### [WHAT IS EXPECTED]
Retype, word for word, every line from the one holding "<-. by exists" through the one holding "destruct Hcount as" in the entries below, both included, and only those lines.

[Source records]
(* ===== verification/HttpClient.v ===== *)
(** The clients of the message API (pkg/api/message/v1/client): requests over HTTP with their
    headers and retries, and the stream of envelopes a subscription reads, line by line. *)

From S2P Require Import Prelude Topic ApiServer.

(** * Requests *)

Record httpClient := mkHttpClient { hc_version : string; hc_appVersion : string }.

(** NewHTTPClient takes seven characters of the commit, which panics when there are fewer. *)
Definition NewHTTPClient (gitCommit appVersion : string) : option httpClient :=
  if bool_decide (len gitCommit = 0) then Some (mkHttpClient "xmtp-go/" appVersion)
  else if bool_decide (len gitCommit < 7) then None
  else Some (mkHttpClient ("xmtp-go/" +:+ String.substring 0 7 gitCommit) appVersion).

(** A header, by its name in lower case. *)
Abbreviation header := (gmap string string).

(** The first value of each key of the outgoing metadata that has one. *)
Definition firstValues (md : gmap string (list string)) : header := omap head md.

Definition defaultTo (key value : string) (h : header) : header :=
  if bool_decide (default EmptyString (h !! key) = EmptyString) then <[key := value]> h else h.

(** The header of a post: the metadata, over the content type; then the versions not given. *)
Definition postHeader (c : httpClient) (md : gmap string (list string)) : header :=
  defaultTo "x-app-version" (hc_appVersion c)
    (defaultTo "x-client-version" (hc_version c)
      (firstValues md ∪ {[ "content-type" := "application/json" ]})).

Definition StatusTooManyRequests : Z := 429.
Definition StatusOK : Z := 200.

(** retryPolicy: a full server is not asked again; otherwise the library decides. *)
Definition retryPolicy (DefaultRetryPolicy : option Z → option error → bool * option error)
    (status : option Z) (err : option error) : bool * option error :=
  if bool_decide (status = Some StatusTooManyRequests) then (false, err)
  else DefaultRetryPolicy status err.

(** A response: its status line and code, and what reading the body gives. *)
Record httpReply := mkHttpReply { rp_StatusCode : Z; rp_Status : string; rp_Body : result bytes }.

Definition statusError (rp : httpReply) (body : bytes) : error :=
  Plain (rp_Status rp +:+ ": " +:+ body).

(** rawPublish; rawQuery and rawBatchQuery add the body to an error of the decoder. *)
Definition rawCall {A} (addBody : bool) (Unmarshal : bytes → result A) (posted : result httpReply) : result A :=
  rp ← posted;
  body ← rp_Body rp;
  if bool_decide (rp_StatusCode rp ≠ StatusOK) then Err (statusError rp body)
  else match Unmarshal body with
       | Ok a => Ok a
       | Err e => Err (if addBody : bool then Plain (errorString e +:+ ": " +:+ body) else e)
       end.

(** * The stream *)

(** The goroutine that makes the request: waiting for the response, about to send its outcome on
    a channel after it has looked at [closed], or done. *)
Inductive requester :=
  | Requesting
  | Sending (outcome : result (list bytes))
  | Requested.

(** A stream: its request, the two one-slot channels, and the body being read. Both channels are
    closed together. [orphans] are reads left behind by calls of Next whose context ended. *)
Record httpStream := mkHttpStream {
  hs_requester : requester;
  respC : option (list bytes);
  errC : option error;
  chansClosed : bool;
  bodyReader : option (list bytes);   (* the lines to come *)
  hs_body : bool;                     (* s.body is not nil *)
  hs_closed : bool;
  orphans : nat;
}.

#[export] Instance httpStream_eta : Eta httpStream := λ s,
  mkHttpStream (hs_requester s) (respC s) (errC s) (chansClosed s) (bodyReader s) (hs_body s)
    (hs_closed s) (orphans s).

Definition newHTTPStream : httpStream := mkHttpStream Requesting None None false None false false 0.

Definition EOF : error := Plain "EOF".
Definition ctxError : error := Plain "context deadline exceeded".

(** What happens to a stream, and the error or line an answer carries. *)
Inductive streamEvent :=
  | RequestReturns (reply : result httpReply) (lines : list bytes)
  | RequesterSends
  | Next (pick : bool)          (* which channel the select finds ready first: the error's, or the response's *)
  | NextTimesOut (inReader : bool) (pick : bool)   (* the context ends before the response, or a line, comes *)
  | OrphanReads
  | CloseStream.

(** The outcome the requester has for the consumer. *)
Definition outcomeOf (reply : result httpReply) (lines : list bytes) : result (list bytes) :=
  rp ← reply;
  if bool_decide (rp_StatusCode rp ≠ StatusOK)
  then match rp_Body rp with Ok body => Err (statusError rp body) | Err e => Err e end
  else Ok lines.

(** reader: the body, once the response is there. [None] blocks; a receive from a closed channel
    gives nil, and a nil response is dereferenced. *)
Inductive readerResult := ReaderOk (s : httpStream) | ReaderErr (e : error) (s : httpStream) | ReaderNil | ReaderPanics.

Definition takeError (s : httpStream) : option readerResult :=
  match errC s with
  | Some e => Some (ReaderErr e (s <| errC := None |>))
  | None => if chansClosed s then Some ReaderNil else None
  end.

Definition takeResponse (s : httpStream) : option readerResult :=
  match respC s with
  | Some lines => Some (ReaderOk (s <| respC := None |> <| bodyReader := Some lines |> <| hs_body := true |>))
  | None => if chansClosed s then Some ReaderPanics else None
  end.

Definition reader (pick : bool) (s : httpStream) : option readerResult :=
  match bodyReader s with
  | Some _ => Some (ReaderOk s)
  | None =>
      let ready := if pick then (takeError s, takeResponse s) else (takeResponse s, takeError s) in
      match ready.1 with Some r => Some r | None => ready.2 end
  end.

(** Reading a line: the body's end is io.EOF. *)
Definition readLine (s : httpStream) : result bytes * httpStream :=
  match bodyReader s with
  | Some (line :: lines) => (Ok line, s <| bodyReader := Some lines |>)
  | _ => (Err EOF, s)
  end.

Inductive outcome := Silent | Gives (r : result bytes) | Panicked.

Definition streamStep (ev : streamEvent) (s : httpStream) : option (outcome * httpStream) :=
  match ev with
  | RequestReturns reply lines =>
      match hs_requester s with
      | Requesting =>
          Some (Silent, s <| hs_requester := if hs_closed s then Requested
                                             else Sending (outcomeOf reply lines) |>)
      | _ => None
      end
  | RequesterSends =>
      match hs_requester s with
      | Sending o =>
          if chansClosed s then Some (Panicked, s)
          else let s := s <| hs_requester := Requested |> in
               Some (Silent, match o with Ok lines => s <| respC := Some lines |>
                                        | Err e => s <| errC := Some e |> end)
      | _ => None
      end
  | Next pick =>
      r ← reader pick s;
      match r with
      | ReaderPanics => Some (Panicked, s)
      | ReaderNil => Some (Gives (Err EOF), s)      (* s.body is nil *)
      | ReaderErr e s => Some (Gives (Err e), s)
      | ReaderOk s => if hs_body s then let '(r, s) := readLine s in Some (Gives r, s)
                      else Some (Gives (Err EOF), s)
      end
  | NextTimesOut true _ =>
      match bodyReader s with None => Some (Gives (Err ctxError), s) | Some _ => None end
  | NextTimesOut false pick =>
      r ← reader pick s;
      match r with
      | ReaderOk s => if hs_body s then Some (Gives (Err ctxError), s <| orphans := S (orphans s) |>)
                      else None
      | _ => None
      end
  | OrphanReads =>
      match orphans s with
      | O => None
      | S n => Some (Silent, (readLine s).2 <| orphans := n |>)
      end
  | CloseStream =>
      let s := if hs_closed s then s else s <| chansClosed := true |> <| hs_closed := true |> in
      Some (Silent, s <| hs_body := false |>)
  end.

Fixpoint streamRun (evs : list streamEvent) (s : httpStream) : option (list outcome * httpStream) :=
  match evs with
  | [] => Some ([], s)
  | ev :: evs =>
      '(o, s) ← streamStep ev s;
      match o with
      | Panicked => Some ([Panicked], s)
      | _ => '(os, s) ← streamRun evs s; Some (o :: os, s)
      end
  end.

(** * What a stream gives *)

(** The lines its answers carry. *)
Definition linesOf (os : list outcome) : list bytes :=
  omap (λ o, match o with Gives (Ok line) => Some line | _ => None end) os.

Definition isOrphanRead (ev : streamEvent) : bool := match ev with OrphanReads => true | _ => false end.

Lemma readLine_spec s lines :
  bodyReader s = Some lines →
  readLine s = (match lines with line :: _ => Ok line | [] => Err EOF end,
    match lines with _ :: rest => s <| bodyReader := Some rest |> | [] => s end).
Proof. unfold readLine. intros ->. by destruct lines. Qed.

(** A step takes at most one line: for its answer, or for a read left behind. *)
Lemma step_lines ev s o s' lines :
  bodyReader s = Some lines → streamStep ev s = Some (o, s') →
  ∃ taken rest, lines = taken ++ rest ∧ bodyReader s' = Some rest ∧
    (taken = linesOf [o] ∨ taken ≠ [] ∧ linesOf [o] = [] ∧ length taken = 1%nat ∧ isOrphanRead ev = true).
Proof.
  intros Hb H.
  assert (Hsame : ∀ o', linesOf [o'] = [] → bodyReader s' = bodyReader s →
    ∃ taken rest, lines = taken ++ rest ∧ bodyReader s' = Some rest ∧
      (taken = linesOf [o'] ∨ taken ≠ [] ∧ linesOf [o'] = [] ∧ length taken = 1%nat ∧ isOrphanRead ev = true)).
  { intros o' Ho E. exists [], lines. rewrite E, Ho. by split_and!; [..|left]. }
  destruct ev as [reply ls| |pick|[] pick| |]; simpl in H; unfold reader in H; rewrite ?Hb in H; simpl in H.
  - destruct (hs_requester s); [|done..]. injection H as <- <-. by apply Hsame.
  - destruct (hs_requester s) as [|[|]|]; [done|..|done]; (destruct (chansClosed s);
      [|]; injection H as <- <-; by apply Hsame).
  - destruct (hs_body s); [|injection H as <- <-; by apply Hsame].
    rewrite (readLine_spec s lines Hb) in H. injection H as <- <-.
    destruct lines as [|line rest]; [by apply Hsame|]. exists [line], rest. by split_and!; [..|left].
  - done.
  - destruct (hs_body s); [|done]. injection H as <- <-. by apply Hsame.
  - destruct (orphans s); [done|]. rewrite (readLine_spec s lines Hb) in H. injection H as <- <-.
    destruct lines as [|line rest]; [by apply Hsame|]. exists [line], rest. by split_and!; [..|right].
  - injection H as <- <-. apply Hsame; [done|]. by destruct (hs_closed s).
Qed.

(** What a stream's calls give are lines of the body, in order; the ones missing were taken by
    reads that a call whose context ended had left behind, one each. *)
Lemma stream_gives evs s os s' lines :
  bodyReader s = Some lines → streamRun evs s = Some (os, s') →
  ∃ taken rest, lines = taken ++ rest ∧ bodyReader s' = Some rest ∧ linesOf os `sublist_of` taken ∧
    (length taken ≤ length (linesOf os) + length (filter isOrphanRead evs))%nat.
Proof.
  revert s os lines. induction evs as [|ev evs IH]; intros s os lines Hb H; simpl in H.
  { injection H as <- <-. by exists [], lines. }
  destruct (streamStep ev s) as [[o s1]|] eqn:E; [|done]. simpl in H.
  destruct (step_lines ev s o s1 lines Hb E) as (t1 & rest1 & -> & Hb1 & Ht).
  assert (Hcount : linesOf [o] `sublist_of` t1 ∧
    (length t1 ≤ length (linesOf [o]) + length (filter isOrphanRead [ev]))%nat).
  { destruct Ht as [->|(_ & -> & El & Eo)]; [split; [done|lia]|]. split; [apply sublist_nil_l|].
    rewrite filter_cons_True by (by rewrite Eo). simpl. lia. }
  assert (Hev : length (filter isOrphanRead (ev :: evs)) =
    (length (filter isOrphanRead [ev]) + length (filter isOrphanRead evs))%nat).
  { change (ev :: evs) with ([ev] ++ evs). by rewrite filter_app, length_app. }
  destruct Hcount as [Hs Hc]. destruct o as [|r|].
  1,2: destruct (streamRun evs s1) as [[os1 s2]|] eqn:E2; [|done]; simpl in H; injection H as <- <-;
    destruct (IH s1 os1 rest1 Hb1 E2) as (t2 & rest2 & -> & Hb2 & Hs2 & Hc2);
    exists (t1 ++ t2), rest2; rewrite app_assoc; split; [done|]; split; [done|].
  - change (linesOf (Silent :: os1)) with (linesOf [Silent] ++ linesOf os1).
    split; [by apply sublist_app|]. rewrite !length_app. lia.
  - change (Gives r :: os1) with ([Gives r] ++ os1). unfold linesOf in *. rewrite omap_app.
    split; [by apply sublist_app|]. rewrite !length_app. lia.
  - injection H as <- <-. exists t1, rest1. split; [done|]. split; [done|]. split; [done|]. lia.
Qed.

(** A call that times out loses the line that comes next. *)
Example timeout_loses_line :
  streamRun [RequestReturns (Ok (mkHttpReply 200 "200 OK" (Ok ""))) ["a"; "b"]; RequesterSends;
             NextTimesOut false false; OrphanReads; Next false] newHTTPStream
  ≫= (λ r, Some (linesOf r.1)) = Some ["b"].
Proof. reflexivity. Qed.

(** Next on a closed stream, and closing while the response comes in, may panic. *)
Example next_after_close :
  fst <$> streamRun [CloseStream; Next false] newHTTPStream = Some [Silent; Panicked] ∧
  fst <$> streamRun [CloseStream; Next true] newHTTPStream = Some [Silent; Gives (Err EOF)].
Proof. split; reflexivity. Qed.

Example close_races_response :
  fst <$> streamRun [RequestReturns (Ok (mkHttpReply 200 "200 OK" (Ok ""))) []; CloseStream; RequesterSends]
    newHTTPStream = Some [Silent; Silent; Panicked].
Proof. reflexivity. Qed.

### [PROBLEM SOLUTION]
  { injection H as <- <-. by exists [], lines. }
  destruct (streamStep ev s) as [[o s1]|] eqn:E; [|done]. simpl in H.
  destruct (step_lines ev s o s1 lines Hb E) as (t1 & rest1 & -> & Hb1 & Ht).
  assert (Hcount : linesOf [o] `sublist_of` t1 ∧
    (length t1 ≤ length (linesOf [o]) + length (filter isOrphanRead [ev]))%nat).
  { destruct Ht as [->|(_ & -> & El & Eo)]; [split; [done|lia]|]. split; [apply sublist_nil_l|].
    rewrite filter_cons_True by (by rewrite Eo). simpl. lia. }
  assert (Hev : length (filter isOrphanRead (ev :: evs)) =
    (length (filter isOrphanRead [ev]) + length (filter isOrphanRead evs))%nat).
  { change (ev :: evs) with ([ev] ++ evs). by rewrite filter_app, length_app. }
  destruct Hcount as [Hs Hc]. destruct o as [|r|].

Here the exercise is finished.